Легко представить себе огорчение бабушки нашего поэта. Как ни тяжело было ей расстаться с Москвою, но она решилась принести дорогому внуку эту жертву, чтобы дать ему окончить курс наук. Он, действительно, послал в Петербург прошение о приеме его в тамошний университет. Но там потребовали от него вторичного вступительного экзамена, и раздосадованный юноша махнул на науку рукою. Что было ему теперь делать? Идти в ‘подъячие’ (как называли в то время чиновников) не позволял ему его дворянский гонор, и вот, несмотря на протест и мольбы бабушки, он остановил свой выбор на военной карьере.

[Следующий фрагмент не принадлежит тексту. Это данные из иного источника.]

(* ===== verification/Encoding.v ===== *)
(** Low-level encodings shared by the WAL, the SSTables and the key codecs
    ([engine/src/encoding.rs]): descending timestamps and [u32]-length-prefixed
    byte strings. *)

From stdpp Require Import base list numbers.
From S2P Require Import Prelude.

(** * Descending timestamps *)

Definition TS_LEN : nat := 8.

Definition encode_ts (ts : N) : bytes := u64_be (u64_max - ts).

(** Called on slices of exactly [TS_LEN] bytes only ([copy_from_slice]). *)
Definition decode_ts (b : bytes) : N := u64_max - be_N b.

Lemma length_encode_ts ts : length (encode_ts ts) = 8%nat.
Proof. apply length_be_bytes. Qed.

Lemma decode_encode_ts ts : is_u64 ts → decode_ts (encode_ts ts) = ts.
Proof.
  intros H. unfold decode_ts, encode_ts. rewrite be_N_u64; unfold u64_max in *; lia.
Qed.

Lemma encode_decode_ts b : length b = 8%nat → encode_ts (decode_ts b) = b.
Proof.
  intros H. pose proof (be_N_u64_bound b H). unfold encode_ts, decode_ts.
  replace (u64_max - (u64_max - be_N b)) with (be_N b) by lia. by apply u64_be_be_N.
Qed.

Lemma decode_ts_bound b : is_u64 (decode_ts b).
Proof. unfold decode_ts, u64_max. lia. Qed.

(** Newer timestamps sort first. *)
Lemma encode_ts_cmp a b :
  is_u64 a → is_u64 b → bytes_cmp (encode_ts a) (encode_ts b) = (b ?= a).
Proof.
  intros. unfold encode_ts. rewrite bytes_cmp_u64 by (unfold u64_max in *; lia).
  destruct (N.compare_spec b a), (N.compare_spec (u64_max - a) (u64_max - b));
    done || lia.
Qed.

(** * Length-prefixed byte strings *)

Definition put_length_prefixed (buf b : bytes) : bytes :=
  buf ++ u32_be (as_u32 (N.of_nat (length b))) ++ b.

(** The cursor [*pos] is threaded: [Some (slice, pos')], or [None] with the
    cursor unmoved. *)
Definition get_length_prefixed (buf : bytes) (pos : nat) : option (bytes * nat) :=
  let start := pos in
  if (length buf <? start + 4)%nat then None else
  let len := N.to_nat (be_N (slice start (start + 4) buf)) in
  let data_start := (start + 4)%nat in
  let data_end := (data_start + len)%nat in
  if (length buf <? data_end)%nat then None else
  Some (slice data_start data_end buf, data_end).

(** What [put_length_prefixed] appends. *)
Definition lp (b : bytes) : bytes := u32_be (as_u32 (N.of_nat (length b))) ++ b.

Lemma put_length_prefixed_lp buf b : put_length_prefixed buf b = buf ++ lp b.
Proof. done. Qed.

Lemma length_lp b : length (lp b) = (4 + length b)%nat.
Proof. unfold lp. by rewrite length_app, length_be_bytes. Qed.

(** A byte string whose length the [u32] prefix can hold. *)
Definition fits (b : bytes) : Prop := is_u32 (N.of_nat (length b)).

Lemma be_N_lp_len b : fits b →
  N.to_nat (be_N (u32_be (as_u32 (N.of_nat (length b))))) = length b.
Proof. intros H. rewrite as_u32_id, be_N_u32 by done. lia. Qed.

Lemma get_put_length_prefixed p b s : fits b →
  get_length_prefixed (p ++ lp b ++ s) (length p)
  = Some (b, (length p + 4 + length b)%nat).
Proof.
  intros Hf. unfold get_length_prefixed.
  assert (Hl : length (p ++ lp b ++ s) = (length p + (4 + length b) + length s)%nat)
    by (rewrite !length_app, length_lp; lia).
  destruct (Nat.ltb_spec (length (p ++ lp b ++ s)) (length p + 4)); [lia|].
  assert (slice (length p) (length p + 4) (p ++ lp b ++ s)
    = u32_be (as_u32 (N.of_nat (length b)))) as ->.
  { unfold lp. rewrite <- app_assoc. apply slice_app'; [done|].
    by rewrite length_be_bytes. }
  rewrite be_N_lp_len by done.
  destruct (Nat.ltb_spec (length (p ++ lp b ++ s)) (length p + 4 + length b)); [lia|].
  do 2 f_equal. unfold lp. rewrite <- app_assoc, (app_assoc p).
  apply slice_app'; rewrite length_app, length_be_bytes; lia.
Qed.

(** A cut anywhere inside the last prefixed string is detected. *)
Lemma get_length_prefixed_torn p b n :
  fits b → (n < length (lp b))%nat →
  get_length_prefixed (p ++ take n (lp b)) (length p) = None.
Proof.
  intros Hf Hn. unfold get_length_prefixed. rewrite length_lp in Hn.
  assert (Hl : length (p ++ take n (lp b)) = (length p + n)%nat)
    by (rewrite length_app, length_take, length_lp; lia).
  destruct (Nat.ltb_spec (length (p ++ take n (lp b))) (length p + 4)); [done|].
  assert (slice (length p) (length p + 4) (p ++ take n (lp b))
    = u32_be (as_u32 (N.of_nat (length b)))) as ->.
  { unfold slice. rewrite drop_app_length, take_take. unfold lp.
    rewrite take_app_le by (rewrite length_be_bytes; lia).
    apply take_ge. rewrite length_be_bytes. lia. }
  rewrite be_N_lp_len by done.
  by destruct (Nat.ltb_spec (length (p ++ take n (lp b))) (length p + 4 + length b)); [|lia].
Qed.

(** The cursor only advances, and stays inside the buffer. *)
Lemma get_length_prefixed_pos buf pos b pos' :
  get_length_prefixed buf pos = Some (b, pos') →
  (pos + 4 ≤ pos')%nat ∧ (pos' ≤ length buf)%nat ∧ length b = (pos' - pos - 4)%nat.
Proof.
  unfold get_length_prefixed. intros H.
  destruct (Nat.ltb_spec (length buf) (pos + 4)); [done|].
  destruct (Nat.ltb_spec (length buf)
    (pos + 4 + N.to_nat (be_N (slice pos (pos + 4) buf)))); [done|].
  injection H as <- <-. rewrite length_slice by lia. lia.
Qed.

Летом 1832 года Арсеньева лично отвезла его в Петербург, где внук ее, однако, сперва не мог освоиться с новыми условиями жизни. В августе этого года он писал одной московской приятельнице (С.А. Бахметьевой):
‘…Я ищу впечатлений, каких-нибудь впечатлений!.. Преглупое состояние человека то, когда он должен занимать себя, чтобы шить, как занимали некогда придворные старых королей: быть своим гнутом!.. Одну добрую вещь скажу вам: наконец я догадался, что не гожусь для общества, и теперь больше, чем когда-нибудь. Вчера я был в одном доме NN, где, просидев четыре часа, я не сказал ни одного путного слова. У меня нет ключа от их умов, — быть может, слава Богу!
…Странная вещь! Только месяц тому назад я писал:
Я жить хочу, хочу печали,
Любви и счастию на зло!
Они мой ум избаловали
И слишком сгладили чело.
Пора, пора насмешкам света
Прогнать спокойствия туман.
Что без страданий жизнь поэта
И что без бури океан?
И пришла буря, и прошла буря, и океан замер, но замер с поднятыми волнами, храня театральный вид движения и беспокойства, но в самом деле мертвее, чем когда-нибудь…’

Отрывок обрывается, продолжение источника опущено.